Why were animals exposed to ordinary air included in the experiment? As a control. We don't expect much angiogenesis in the three week period for unstressed animals. The other half of the animals were exposed to hypoxia, which is known to provoke angiogenesis. The animals exposed to regular air are a control to show the experiment worked as expected. So I think it is reasonable to look at these results as a way to decide whether the experiment worked, and whether the hypoxic data are worth analyzing. If there was much angiogenesis in the animals exposed to regular air, you'd suspect some other toxin was present. Once you are sure the experiment worked, those data can be ignored in the final analysis.
By analyzing the data only from the hypoxic animals, we are down to two factors: genotype and time, so the data could be analyzed by two way ANOVA. Two-way ANOVA reports three P values from three null hypotheses:
•Effect of genotype. The null hypothesis is that pooling all time points, the average result in the wild-type animals equals the average affect in the KO animals. That gets at the experimental question, so is useful.
•Effect of time. The null hypothesis is that pooling both genotypes, the average result at the three times points is the same. But we know already there will be more vessel growth at late times than at early time points in the normal animals. We know that there are more blood vessels at later times than earlier, so this P value is likely to be small, and that doesn't help answer the experimental question.
•Interaction of genotype and time. The null hypothesis is that the difference between the two genotypes is consistent at all time points. If the P value is large, you won't reject that hypothesis. In this case the P value for genotype answers the question the experiment was designed to ask. If the P value is small, you will reject the null hypothesis and conclude that the difference between genotypes is different at the various times. In this case, multiple comparison tests could compare the two genotypes at each time point individually.
Bottom line: With these data, considering half the experiment to be a control proving the methods worked vastly simplifies data analysis.
A statistician might object that those control data provide information about variability, so it isn't fair to ignore those data entirely. Someone skilled with R or SAS (etc.) could find a way to analyze all the data, to report P values that test the particular hypotheses of interest. But this is far from straightforward, and beyond the skills of most scientists. Blindly plugging the data into three-way ANOVA would not lead to results that answer the experimental question.
One problem with ANOVA (even two-way) is that it treats the three time points exactly as it would treat three species or treatment with three alternative drugs.
An alternative analysis approach would be to use regression. The simplest model is linear (and with only two time points, there would be no point fitting a more complicated model). Use linear regression to look at the rate of angiogenesis in hypoxic animals. Fit one slope to the WT animals and one to the KO animals, and compare the slopes.
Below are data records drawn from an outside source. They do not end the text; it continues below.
Set Default Goal Selector "!".
Local Open Scope string_scope.
Local Open Scope list_scope.

(** ** Data *)
Record ReplayRef := mkRef { BlockNum : Z; BlockHash : string; TxIndex : nat; TxHash : string }.

Record ReplayRWSet := mkReplayRWSet {
  Ref : ReplayRef; Success : bool; GasUsed : Z; ReadKeys : list string; WriteKeys : list string; Error : string }.

Record CanonicalRWSet := mkCanonical { c_Ref : ReplayRef; c_ReadKeys : list string; c_WriteKeys : list string }.

Definition ReplayContractName : string := "eth".

Definition specID (r : ReplayRef) : string := TxHash r.

(** ** RWSetsToRWNodes *)
Definition key_node (info : TransInfo) (label k : string) : RWNode :=
  mkRWNode (mkRWPair k EmptyString) info label 0 false ReplayContractName.

Definition set_label (n : RWNode) (label : string) : RWNode :=
  mkRWNode (RWSet n) (Trans n) label (Sequence n) (isAssigned n) (ContractName n).

Definition node_state := (list RWNode * gset string)%type.

Definition add_read_key (info : TransInfo) (st : node_state) (k : string) : node_state :=
  let '(nodes, seen) := st in
  if decide (k ∈ seen) then st else (nodes ++ [key_node info "r" k], {[k]} ∪ seen).

(** The inner loop over [nodes], which stops at the first match. *)
Fixpoint relabel (k : string) (nodes : list RWNode) : list RWNode :=
  match nodes with
  | [] => []
  | n :: nodes =>
    if decide (Key (RWSet n) = k /\ Label n = "r") then set_label n "w" :: nodes else n :: relabel k nodes
  end.

Definition add_write_key (info : TransInfo) (st : node_state) (k : string) : node_state :=
  let '(nodes, seen) := st in
  if decide (k ∈ seen) then (relabel k nodes, seen) else (nodes ++ [key_node info "w" k], {[k]} ∪ seen).

Definition spec_nodes (spec : ReplayRWSet) : list RWNode :=
  let ref := Ref spec in
  let transInfo := mkTransInfo (specID ref) (BlockNum ref `mod` 2^32) in
  let st := foldl (add_read_key transInfo) ([], ∅) (ReadKeys spec) in
  (foldl (add_write_key transInfo) st (WriteKeys spec)).1.

Definition RWSetsToRWNodes (specs : list (option ReplayRWSet)) : list (list RWNode) :=
  (fun spec => match spec with None => [] | Some spec => spec_nodes spec end) <$> specs.

Definition CanonicalToKeySet (c : CanonicalRWSet) : gset string * gset string :=
  (list_to_set (c_ReadKeys c), list_to_set (c_WriteKeys c)).
Definition SpecToKeySet (s : ReplayRWSet) : gset string * gset string :=
  (list_to_set (ReadKeys s), list_to_set (WriteKeys s)).

(** ** Contexts for the scheduler *)
Record replay_input := mkInput {
  in_contexts : gmap string TransactionContext; txIDToIdx : gmap string nat; in_serial : list string }.

Definition add_context (st : replay_input) (i : nat) (txID : string) (nodes : list RWNode) : replay_input :=
  let ctx := RWNodesToContext txID ReplayContractName EmptyString 0 0 nodes EmptyString EmptyString in
  mkInput (<[txID := ctx]> (in_contexts st)) (<[txID := i]> (txIDToIdx st)) (in_serial st).

Definition add_serial (st : replay_input) (i : nat) (txID : string) : replay_input :=
  mkInput (in_contexts st) (<[txID := i]> (txIDToIdx st)) (in_serial st ++ [txID]).

Definition add_spec (refs : list ReplayRef) (txs : list (list RWNode)) (st : replay_input)
    (e : nat * option ReplayRWSet) : outcome replay_input :=
  let '(i, spec) := e in
  or_panic (refs !! i) ≫= fun ref =>
  if match spec with None => true | Some s => negb (Success s) end then Ret (add_serial st i (TxHash ref))
  else or_panic (txs !! i) ≫= fun nodes => Ret (add_context st i (TxHash ref) nodes).

Definition build_contexts (refs : list ReplayRef) (specs : list (option ReplayRWSet)) : outcome replay_input :=
  foldM (add_spec refs (RWSetsToRWNodes specs)) (mkInput ∅ ∅ []) (imap pair specs).

(** ** The nodes of a prediction *)

(** Nodes as pairs of a key and its label. *)
Definition labels (nodes : list RWNode) : list (string * string) := (fun n => (Key (RWSet n), Label n)) <$> nodes.

Lemma labels_app n1 n2 : labels (n1 ++ n2) = labels n1 ++ labels n2.
Proof. apply fmap_app. Qed.

(** [nodes] are one node per key: [W] are the written keys, [R] the keys that
    are only read. *)
Definition labelled (R W : list string) (nodes : list RWNode) : Prop :=
  NoDup ((labels nodes).*1) /\
  (forall k, (k, "w") ∈ labels nodes <-> k ∈ W) /\ (forall k, (k, "r") ∈ labels nodes <-> k ∈ R /\ k ∉ W) /\
  (forall k l, (k, l) ∈ labels nodes -> l = "r" \/ l = "w").

Lemma labelled_keys R W nodes k : labelled R W nodes -> k ∈ (labels nodes).*1 <-> k ∈ R \/ k ∈ W.
Proof.
  intros (_ & HW & HR & Hl). rewrite list_elem_of_fmap. split.
  - intros ([k' l] & -> & Hin). destruct (Hl _ _ Hin) as [->| ->]; [apply HR in Hin|apply HW in Hin]; tauto.
  - intros H. destruct (decide (k ∈ W)) as [Hw|Hw].
    + exists (k, "w"). split; [done|]. by apply HW.
    + exists (k, "r"). split; [done|]. apply HR. tauto.
Qed.

Lemma relabel_fst k nodes : (labels (relabel k nodes)).*1 = (labels nodes).*1.
Proof.
  induction nodes as [|n nodes IH]; [done|]. cbn [relabel]. case_decide; [done|]. cbn. by f_equal.
Qed.

Definition to_write (k : string) (p : string * string) : string * string := if decide (p.1 = k) then (k, "w") else p.

Lemma to_write_absent k ps : k ∉ ps.*1 -> to_write k <$> ps = ps.
Proof.
  induction ps as [|[x l] ps IH]; intros Hk; [done|]. cbn in Hk. apply not_elem_of_cons in Hk as [Hx Hk].
  cbn [fmap list_fmap]. rewrite IH by done. unfold to_write. cbn. by rewrite decide_False.
Qed.

Lemma relabel_labels k nodes :
  NoDup ((labels nodes).*1) -> (forall x l, (x, l) ∈ labels nodes -> l = "r" \/ l = "w") ->
  labels (relabel k nodes) = to_write k <$> labels nodes.
Proof.
  induction nodes as [|n nodes IH]; intros Hnd Hl; [done|]. cbn in Hnd. apply NoDup_cons in Hnd as [Hn Hnd].
  assert (Label n = "r" \/ Label n = "w") as Hln by (apply (Hl (Key (RWSet n))); left).
  assert (forall x l, (x, l) ∈ labels nodes -> l = "r" \/ l = "w") as Hl' by (intros x l Hx; apply (Hl x); by right).
  cbn [relabel]. destruct (decide (Key (RWSet n) = k /\ Label n = "r")) as [[<- Hr]|Hd].
  - cbn [labels fmap list_fmap]. f_equal; [|symmetry; by apply to_write_absent].
    unfold to_write. cbn. by rewrite decide_True.
  - cbn [labels fmap list_fmap]. f_equal; [|by apply IH]. unfold to_write. cbn.
    destruct (decide (Key (RWSet n) = k)) as [Hk|Hk]; [|done]. rewrite Hk.
    destruct Hln as [Hr| ->]; [tauto|done].
Qed.

Lemma elem_to_write k ps x l :
  k ∈ ps.*1 -> (x, l) ∈ to_write k <$> ps <-> if decide (x = k) then l = "w" else (x, l) ∈ ps.
Proof.
  intros Hk. rewrite list_elem_of_fmap. unfold to_write. split.
  - intros ([y m] & E & Hin). cbn in E. destruct (decide (y = k)) as [->|Hy]; simplify_eq.
    + by rewrite decide_True.
    + by rewrite decide_False.
  - apply list_elem_of_fmap in Hk as ([k' m] & -> & Hk). cbn. destruct (decide (x = k')) as [->|Hx]; [intros ->|intros Hin].
    + exists (k', m). cbn. by rewrite decide_True.
    + exists (x, l). cbn. by rewrite decide_False.
Qed.

Lemma elem_label (x l k m : string) : (x, l) ∈ [(k, m)] <-> x = k /\ l = m.
Proof. rewrite list_elem_of_singleton. split; [by intros [= -> ->]|by intros [-> ->]]. Qed.

Lemma labelled_snoc_nodup R W nodes info k m :
  labelled R W nodes -> k ∉ R -> k ∉ W -> NoDup ((labels (nodes ++ [key_node info m k])).*1).
Proof.
  intros Hl HkR HkW. pose proof (labelled_keys _ _ _ k Hl) as Hkeys. destruct Hl as (Hnd & _).
  rewrite labels_app, fmap_app. apply NoDup_app. split_and!; [done| |apply NoDup_singleton].
  intros x Hx ->%list_elem_of_singleton. cbn in Hx. tauto.
Qed.

Lemma labelled_snoc_read R W nodes info k :
  labelled R W nodes -> k ∉ R -> k ∉ W -> labelled (R ++ [k]) W (nodes ++ [key_node info "r" k]).
Proof.
  intros Hl HkR HkW. pose proof (labelled_snoc_nodup _ _ _ info k "r" Hl HkR HkW) as Hnd'.
  destruct Hl as (Hnd & HW & HR & Ha). split_and!; [done|..]; rewrite labels_app; cbn [labels fmap list_fmap key_node Key RWSet Label].
  - intros x. rewrite elem_of_app, HW, elem_label. split; [intros [?|[_ ?]]; done|auto].
  - intros x. rewrite elem_of_app, HR, elem_label, elem_of_app, list_elem_of_singleton.
    split; [|tauto]. intros [?|[-> _]]; tauto.
  - intros x l. rewrite elem_of_app, elem_label. intros [Hx|[_ ->]]; [by eapply Ha|auto].
Qed.

Lemma labelled_snoc_write R W nodes info k :
  labelled R W nodes -> k ∉ R -> k ∉ W -> labelled R (W ++ [k]) (nodes ++ [key_node info "w" k]).
Proof.
  intros Hl HkR HkW. pose proof (labelled_snoc_nodup _ _ _ info k "w" Hl HkR HkW) as Hnd'.
  destruct Hl as (Hnd & HW & HR & Ha). split_and!; [done|..]; rewrite labels_app; cbn [labels fmap list_fmap key_node Key RWSet Label].
  - intros x. rewrite elem_of_app, HW, elem_label, elem_of_app, list_elem_of_singleton. tauto.
  - intros x. rewrite elem_of_app, HR, elem_label, elem_of_app, list_elem_of_singleton.
    split; [|tauto]. intros [[Hx Hn]|[_ ?]]; [|done]. split; [done|]. intros [?| ->]; tauto.
  - intros x l. rewrite elem_of_app, elem_label. intros [Hx|[_ ->]]; [by eapply Ha|auto].
Qed.

Lemma labelled_read info nodes seen R k :
  labelled R [] nodes -> (forall x, x ∈ seen <-> x ∈ R) ->
  let '(nodes', seen') := add_read_key info (nodes, seen) k in
  labelled (R ++ [k]) [] nodes' /\ (forall x, x ∈ seen' <-> x ∈ R ++ [k]).
Proof.
  intros Hl Hseen. cbn. destruct (decide (k ∈ seen)) as [Hk|Hk]; rewrite Hseen in Hk.
  - split; [|set_solver]. destruct Hl as (Hnd & HW & HR & Ha). split_and!; [done|done| |done].
    intros x. rewrite HR, elem_of_app, list_elem_of_singleton. split; [tauto|]. intros [[?| ->] ?]; tauto.
  - split; [|set_solver]. apply labelled_snoc_read; [done|done|apply not_elem_of_nil].
Qed.

Lemma labelled_add_write info nodes seen R W k :
  labelled R W nodes -> (forall x, x ∈ seen <-> x ∈ R \/ x ∈ W) ->
  let '(nodes', seen') := add_write_key info (nodes, seen) k in
  labelled R (W ++ [k]) nodes' /\ (forall x, x ∈ seen' <-> x ∈ R \/ x ∈ W ++ [k]).
Proof.
  intros Hl Hseen. cbn. pose proof (labelled_keys _ _ _ k Hl) as Hkeys. rewrite <- Hseen in Hkeys.
  destruct (decide (k ∈ seen)) as [Hk|Hk].
  - split; [|intros x; rewrite Hseen, elem_of_app, list_elem_of_singleton; rewrite Hseen in Hk; split; [tauto|]; intros [?|[?| ->]]; tauto].
    destruct Hl as (Hnd & HW & HR & Ha). apply Hkeys in Hk as Hk'. unfold labelled. rewrite relabel_fst, relabel_labels by done.
    split_and!; [done|..].
    + intros x. rewrite elem_to_write, elem_of_app, list_elem_of_singleton by done.
      destruct (decide (x = k)); [split; auto|]. rewrite HW. tauto.
    + intros x. rewrite elem_to_write, elem_of_app, list_elem_of_singleton by done.
      destruct (decide (x = k)); [split; [done|tauto]|]. rewrite HR. tauto.
    + intros x l. rewrite elem_to_write by done. destruct (decide (x = k)); [auto|]. apply Ha.
  - split; [|intros x; rewrite elem_of_union, elem_of_singleton, Hseen, elem_of_app, list_elem_of_singleton; tauto].
    rewrite Hseen in Hk. apply labelled_snoc_write; [done|tauto|tauto].
Qed.

Lemma spec_nodes_labelled spec : labelled (ReadKeys spec) (WriteKeys spec) (spec_nodes spec).
Proof.
  unfold spec_nodes. set (info := mkTransInfo _ _).
  assert (forall ks nodes seen R, labelled R [] nodes -> (forall x, x ∈ seen <-> x ∈ R) ->
    let st := foldl (add_read_key info) (nodes, seen) ks in
    labelled (R ++ ks) [] st.1 /\ forall x, x ∈ st.2 <-> x ∈ R ++ ks) as Hreads.
  { induction ks as [|k ks IH]; intros nodes seen R Hl Hs; [by rewrite app_nil_r|]. cbn [foldl].
    pose proof (labelled_read info nodes seen R k Hl Hs) as Hk. destruct (add_read_key info (nodes, seen) k) as [nodes' seen'].
    destruct Hk as [Hl' Hs']. specialize (IH _ _ _ Hl' Hs'). by rewrite <- app_assoc in IH. }
  assert (forall ks nodes seen R W, labelled R W nodes -> (forall x, x ∈ seen <-> x ∈ R \/ x ∈ W) ->
    labelled R (W ++ ks) (foldl (add_write_key info) (nodes, seen) ks).1) as Hwrites.
  { induction ks as [|k ks IH]; intros nodes seen R W Hl Hs; [by rewrite app_nil_r|]. cbn [foldl].
    pose proof (labelled_add_write info nodes seen R W k Hl Hs) as Hk. destruct (add_write_key info (nodes, seen) k) as [nodes' seen'].
    destruct Hk as [Hl' Hs']. specialize (IH _ _ _ _ Hl' Hs'). by rewrite <- app_assoc in IH. }
  destruct (Hreads (ReadKeys spec) [] ∅ []) as [Hl Hs].
  { unfold labelled. cbn. split_and!; [constructor|..]; intros; rewrite ?elem_of_nil; try done; [tauto|]. by apply elem_of_nil in H. }
  { intros x. rewrite elem_of_nil. set_solver. }
  destruct (foldl (add_read_key info) ([], ∅) (ReadKeys spec)) as [nodes seen]. cbn in Hl, Hs.
  apply (Hwrites (WriteKeys spec) nodes seen (ReadKeys spec) [] Hl). intros x. rewrite Hs, elem_of_nil. tauto.
Qed.

(** ** The contexts of the predictions *)
Lemma context_fold_dom nodes R W D :
  dom (foldl context_node (R, W, D) nodes).1.1 = dom R ∪ list_to_set (filter (fun p => p.2 = "r") (labels nodes)).*1 /\
  dom (foldl context_node (R, W, D) nodes).1.2 = dom W ∪ list_to_set (filter (fun p => p.2 = "w") (labels nodes)).*1.
Proof.
  revert R W D; induction nodes as [|n nodes IH]; intros R W D; [cbn; split; set_solver|].
  cbn [foldl labels fmap list_fmap]. unfold context_node at 2 4, isRead, isWrite, ConvertByte2String. rewrite !filter_cons. cbn [snd].
  destruct (String.eqb_spec (Label n) "r") as [Hr|Hr]; [|destruct (String.eqb_spec (Label n) "w") as [Hw|Hw]].
  - destruct (IH (<[Key (RWSet n) := Value (RWSet n)]> R) W D) as [-> ->].
    rewrite decide_True by done. rewrite (decide_False (P := Label n = "w")) by (rewrite Hr; done).
    rewrite dom_insert_L. cbn. split; [set_solver|done].
  - set (D' := <[_ := _]> D). destruct (IH R (<[Key (RWSet n) := Value (RWSet n)]> W) D') as [-> ->].
    rewrite (decide_False (P := Label n = "r")) by done. rewrite decide_True by done.
    rewrite dom_insert_L. cbn. split; [done|set_solver].
  - destruct (IH R W D) as [-> ->]. by rewrite !decide_False by done.
Qed.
This approach seems best to me. Each slope is understandable on its own as a measure of the rate of angiogenesis. The null hypothesis is understandable as well (the two rates are the same). The analysis seems much closer to the biological question, and the results will be much easier for nonstatisticians to interpret. Of course, it assumes that angiogenesis is linear over the time course studied, which may or may not be a reasonable assumption.
•Just because an experimental design includes three factors, don't assume that three-way ANOVA is the best analysis.
•Many experiments are designed with positive or negative controls. These are important, as they let you know whether everything worked as it should. If the controls gave unexpected results, it would not be worth analyzing the rest of the data. Once you've verified that the controls worked as expected, those control data can often be removed from the data used in the key analyses. This can vastly simplify data analysis.
•When a factor is dose or time, fitting a regression model often answers an experimental question better than does ANOVA.